--- Problem requirements ---
Every line of the records that holds the word "Hrest" should be copied out.

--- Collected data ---
Lemma pending_or_rest s k :
  (∃ p t ph v, sys_requests s !! p = Some (t, ph) ∧ pending ph = Some (k, v)) ∨
  (∀ p t ph v, sys_requests s !! p = Some (t, ph) → pending ph ≠ Some (k, v)).
Proof.
  destruct (decide (Exists (λ r, fst <$> pending r.2 = Some k) (sys_requests s))) as [Hex|Hno].
  - left. apply Exists_exists in Hex as ([t ph] & [p Hp]%list_elem_of_lookup & Hk).
    apply fmap_Some in Hk as ([k' v] & Hv & ->). by exists p, t, ph, v.
  - right. intros p t ph v Hp Hv. apply Hno, Exists_exists. exists (t, ph). simpl. rewrite Hv.
    split; [|done]. by eapply list_elem_of_lookup_2.
Qed.
Lemma after_fixed t k v v' : keeps_fixed t → after t k v = Some v' → fixed v' = fixed v.
Proof.
  unfold after, written. intros Hkeep. destruct (tx_readable _ _ _); [|naive_solver].
  destruct (tx_write t v) as [st|] eqn:Hw; [|naive_solver]. by apply (Hkeep v).
Qed.
Lemma matching_lookup t m k v :
  matching fixed t m !! k = Some v ↔ m !! k = Some v ∧ tx_matches t k (fixed v) = true.
Proof. unfold matching. by rewrite map_lookup_filter_Some. Qed.
(** A query that had not to wait sees no row that another transaction is going to change. *)
Lemma select_free s m p t locks :
  inv s m → sys_requests s !! p = Some (t, Begun locks) →
  (locking = MatchedRows → ∀ k, is_Some (matching fixed t (sys_table s) !! k) → k ∈ locks) →
  free_for locking s p (λ k, is_Some (matching fixed t (sys_table s) !! k)).
Proof.
  intros Hinv Hp Hheld q t' ph k Hq Hne Hk. eapply (inv_locks _ _ Hinv p q); [done..|].
  simpl. destruct (decide (locking = WholeTable)) as [|Hl]; [by left|]. right. apply Hheld; [|done].
  by destruct locking.
Qed.
Lemma matching_agrees s m p t locks :
  inv s m → all_keep s → sys_requests s !! p = Some (t, Begun locks) →
  free_for locking s p (λ k, is_Some (matching fixed t (sys_table s) !! k)) →
  matching fixed t m = matching fixed t (sys_table s).
Proof.
  intros Hinv Hkeep Hp Hfree. apply map_eq. intros k. apply option_eq. intros v.
  rewrite !matching_lookup.
  destruct (pending_or_rest s k) as [(q & tq & phq & w & Hq & Hw)|Hrest];
    [|by rewrite (inv_rest _ _ Hinv k Hrest)].
  destruct (inv_pending _ _ Hinv _ _ _ _ _ Hq Hw) as (Htbl & Hl & Hm).
  assert (q ≠ p) as Hne by (intros ->; rewrite Hp in Hq; simplify_eq/=).
  assert (tx_matches t k (fixed w) = true → False) as Hno.
  { intros Hmatch. eapply (Hfree q); [done..| |done]. exists w. by apply matching_lookup. }
  rewrite Htbl, Hm. split.
  - intros [Ha Hmatch]. rewrite (after_fixed _ _ _ _ (Hkeep _ _ _ Hq) Ha) in Hmatch. by destruct Hno.
  - intros [[= ->] Hmatch]. by destruct Hno.
Qed.
Lemma selected_Some t m k v :
  selected fixed t m = Some (k, v) → matching fixed t m !! k = Some v.
Proof.
  unfold selected. intros Hh%head_Some_elem_of. by apply elem_of_map_to_list.
Qed.
Lemma run_txn_lookup t m k v :
  selected fixed t m = Some (k, v) → m !! k = Some v →
  (run_txn fixed t m).2 !! k = after t k v ∧
  ∀ k', k' ≠ k → (run_txn fixed t m).2 !! k' = m !! k'.
Proof.
  unfold run_txn, after. intros -> Hk. simpl. destruct (tx_readable t k v); [|done].
  rewrite lookup_partial_alter_eq, Hk. split; [done|]. intros k' Hne.
  by rewrite lookup_partial_alter_ne.
Qed.
Lemma inv_select s m p t locks :
  inv s m → all_keep s → sys_requests s !! p = Some (t, Begun locks) →
  (locking = MatchedRows → ∀ k, is_Some (matching fixed t (sys_table s) !! k) → k ∈ locks) →
  inv (advance s p t (Selected (selected fixed t (sys_table s)) locks)) (run_txn fixed t m).2 ∧
  (run_txn fixed t m).1 = outcome t (selected fixed t (sys_table s)).
Proof.
  intros Hinv Hkeep Hp Hheld. pose proof (select_free _ _ _ _ _ Hinv Hp Hheld) as Hfree.
  assert (selected fixed t m = selected fixed t (sys_table s)) as Hsel
    by (unfold selected; by erewrite matching_agrees).
  split; [|unfold run_txn; by rewrite Hsel].
  assert (∀ k q tq phq, sys_requests s !! q = Some (tq, phq) → q ≠ p →
    locking = WholeTable ∨ k ∈ locks → ¬ locked locking phq k) as Hlocks
    by (intros k q tq phq Hq Hne; by apply (inv_locks _ _ Hinv p q _ _ _ _ k Hp Hq)).
  destruct (selected fixed t (sys_table s)) as [[k v]|] eqn:Hrow.
  2: { unfold run_txn. rewrite Hsel. simpl. eapply inv_advance; try done. by left. }
  pose proof (selected_Some _ _ _ _ Hrow) as Hk. pose proof Hk as [Htbl _]%matching_lookup.
  assert (locking = WholeTable ∨ k ∈ locks) as Hheldk.
  { destruct (decide (locking = WholeTable)) as [|Hl]; [by left|]. right.
    apply Hheld; [by destruct locking|by exists v]. }
  assert (∀ q tq phq w, sys_requests s !! q = Some (tq, phq) → pending phq ≠ Some (k, w)) as Hfresh.
  { intros q tq phq w Hq Hw. destruct (inv_pending _ _ Hinv _ _ _ _ _ Hq Hw) as (_ & Hl & _).
    destruct (decide (q = p)) as [->|Hne]; [rewrite Hp in Hq; simplify_eq/=|].
    by apply (Hlocks k q tq phq). }
  assert (m !! k = Some v) as Hmk by by rewrite (inv_rest _ _ Hinv k Hfresh).
  destruct (run_txn_lookup t m k v Hsel Hmk) as [Hk' Hne'].
  split.
  - intros q tq phq k' v' [(-> & -> & ->)|[Hq Hin]]%lookup_advance Hv.
    + injection Hv as <- <-. split_and!; [done|done|done].
    + destruct (inv_pending _ _ Hinv _ _ _ _ _ Hin Hv) as (? & ? & Hm).
      rewrite Hne' by (intros ->; by eapply Hfresh). done.
  - intros q tq k' v' locks1 w [(-> & -> & [=])|[Hq Hin]]%lookup_advance.
    by eapply (inv_executed _ _ Hinv q).
  - intros q1 q2 t1 t2 ph1 ph2 k' [(-> & -> & ->)|[Hq1 H1]]%lookup_advance
      [(-> & -> & ->)|[Hq2 H2]]%lookup_advance Hne Hl1 Hl2; try done.
    + by eapply Hlocks.
    + by eapply (Hlocks k' q1).
    + by eapply (inv_locks _ _ Hinv q1 q2).
  - intros k' Hk2. assert (k' ≠ k) as Hne.
    { intros ->. apply (Hk2 p t (Selected (Some (k, v)) locks) v); [|done].
      simpl. apply list_lookup_insert_eq. by eapply lookup_lt_Some. }
    rewrite Hne' by done. apply (inv_rest _ _ Hinv). intros q tq phq w Hq Hw.
    destruct (decide (q = p)) as [->|Hqp]; [rewrite Hp in Hq; simplify_eq/=|].
    apply (Hk2 q tq phq w); [|done]. simpl. by rewrite list_lookup_insert_ne.
Qed.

--- Answer to the exercise ---
  destruct (pending_or_rest s k) as [(q & tq & phq & w & Hq & Hw)|Hrest];
    [|by rewrite (inv_rest _ _ Hinv k Hrest)].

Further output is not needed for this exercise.